Tax cheats holding unreported offshore money in Singapore’s huge financial center will soon either sing no more or sing a sadder tune. For as many Swiss banking clients were dumped by their bankers facing a new stricter global anti-tax evasion regime, Singapore tax-scofflaws may find the cozy Asian private bank hideaway suddenly unwelcoming. In 2009 Singapore changed its laws to come into compliance with OECD anti-tax haven rules and has since entered into scores of exchange of tax information agreements with other OECD compliant countries. These moves took Singapore of the so-called “gray list” of tax havens kept by the OECD.

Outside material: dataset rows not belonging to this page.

#[export] Instance same_path_refl : Reflexive same_path.
Proof. intros s. by split_and!. Qed.
#[export] Instance same_path_trans : Transitive same_path.
Proof. intros a b c (A1 & A2 & A3 & A4 & A5 & A6) (B1 & B2 & B3 & B4 & B5 & B6). split_and!; congruence. Qed.

Lemma fmap_insert_eq {A B} (f : A → B) (l : list A) n x y : l !! n = Some x → f y = f x → f <$> <[n := y]> l = f <$> l.
Proof. intros Hn Hf. rewrite list_fmap_insert, Hf. apply list_insert_id. by rewrite list_lookup_fmap, Hn. Qed.

Lemma file_index_spec files i n f : file_index files i = Some (n, f) → files !! n = Some f ∧ SItemID f = i.
Proof.
  revert n. induction files as [|g files IH]; intros n; cbn [file_index]; [done|].
  destruct (Z.eqb_spec (SItemID g) i) as [Heq|]; [by intros [= <- <-]|].
  destruct (file_index files i) as [[m h]|]; [|done]. cbn. intros [= <- <-]. by apply IH.
Qed.

Lemma read_source s f :
  from_source (disk s) f → fst (ReadFile (SPath f) (disk s)) = Ok (source (SItemID f)).
Proof.
  intros (_ & k & ino & Hl & Hc). unfold ReadFile. cbn. by rewrite Hl, Hc.
Qed.

Lemma ensureFileSHA256_run s i it :
  sources_ok s → zlookup (pitems (prepared s)) i = Some it →
  (SHA256 it ≠ ""%string ∨ ∃ f, f ∈ pfiles (prepared s) ∧ SItemID f = i) →
  ∃ s', ensureFileSHA256 i s = (Ok (bytesSHA256 (source i)), s') ∧ sources_ok s' ∧ same_path s s'.
Proof.
  intros Hs Hit Hsrc. unfold ensureFileSHA256. rewrite Hit. destruct (decide (SHA256 it = ""%string)) as [He|He].
  - rewrite He. cbn [String.eqb negb]. destruct Hsrc as [?|(f & Hf & Hfi)]; [done|].
    assert (Hidx : ∃ n g, file_index (pfiles (prepared s)) i = Some (n, g)).
    { clear Hs. induction (pfiles (prepared s)) as [|g l IH]; [by apply not_elem_of_nil in Hf|]. cbn [file_index].
      destruct (Z.eqb_spec (SItemID g) i); [by eexists _, _|]. apply elem_of_cons in Hf as [->|Hf]; [done|].
      destruct (IH Hf) as (n' & g' & ->). by eexists _, _. }
    destruct Hidx as (n & g & Hidx). rewrite Hidx. apply file_index_spec in Hidx as [Hn Hgi].
    assert (Hg : g ∈ pfiles (prepared s)) by (by eapply list_elem_of_lookup_2).
    pose proof (read_source s g (so_source _ Hs g Hg)) as Hrd. rewrite Hgi in Hrd.
    assert (Hh : fst (fileSHA256 (SPath g) (disk s)) = Ok (bytesSHA256 (source i))).
    { unfold fileSHA256, mbind, io_bind. destruct (ReadFile (SPath g) (disk s)) as [r w]. cbn in Hrd. subst r. done. }
    rewrite Hh. eexists. split; [reflexivity|]. unfold zlookup in Hit. destruct (i <? 0) eqn:Ei; [done|]. bool_prop. split.
    + constructor; cbn.
      * intros f' (m & Hm)%list_elem_of_lookup. destruct (decide (m = n)) as [->|Hne].
        -- rewrite list_lookup_insert_eq in Hm by (by eapply lookup_lt_Some). injection Hm as <-. cbn. by apply (so_source _ Hs g).
        -- rewrite list_lookup_insert_ne in Hm by done. apply (so_source _ Hs). by eapply list_elem_of_lookup_2.
      * intros j jt Hj. unfold zlookup in Hj. destruct (j <? 0) eqn:Ej; [done|]. bool_prop. destruct (decide (j = i)) as [->|Hne].
        -- rewrite list_lookup_insert_eq in Hj by (by eapply lookup_lt_Some). injection Hj as <-. by right.
        -- rewrite list_lookup_insert_ne in Hj by lia. apply (so_hash _ Hs). unfold zlookup.
           by replace (j <? 0) with false by (symmetry; by apply Z.ltb_ge).
    + split_and!; try done; cbn; by eapply fmap_insert_eq.
  - destruct (so_hash _ Hs i it Hit) as [?|Hh]; [done|]. rewrite (proj2 (String.eqb_neq _ _) He). cbn [negb].
    exists s. split; [|by split]. rewrite Hh. unfold bytesSHA256. by rewrite ToLower_hex.
Qed.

Under its new laws Singapore banks have until July 1 to identify accounts strongly suspected of holding funds attributed to fraudulent or willful tax evasion. After July 1, continuing to handle accounts containing the proceeds of tax crimes will subject the offending banks to potential criminal sanctions under Singapore law.
Banks are fearful of the new rules and mindful of the taint to reputation that can attach to identified violators. Thus, it is expected that banks will weed out suspicious accounts even if there is no hard proof of tax evasion. The Monetary Authority of Singapore issued guidelines requiring banks by July 1 to identify and review existing “high-risk” accounts and end the relationship, when appropriate. Other accounts must be reviewed by June 30, 2014. The banks are expected to react to identifiable red-flags that include:
- Depositors who employ complex corporate structures to shield account holder identity.
- Accounts with a large proportion of total client wealth not connected to other business or personal relationships with the city-state.
Singapore has become the world’s fourth largest offshore financial center. That it is joining other former tax havens in coming into line with OECD rules is evidence of the global pressure on tax havens to become better financial citizens in an increasingly inter-connected world financial system. Expect this trend to continue and spread further reducing the foxholes to hide away money from the tax people. The tax posse is chasing tax offenders from one hideout to another. This game of cat and mouse will continue between tax authorities and those who are unwilling to read the writing on the wall. The tax haven game is ending. Or, as we used to say when we’d play Monopoly, “Go to Jail. Do not pass Go and do not collect $200.”
This post is partially based on a May 6 Reuters article by Rachel Armstrong, Saeed Azhar and John O’Callaghan, “Banks in Singapore Agonize Over Rich Clients in Tax Evasion Clampdown.”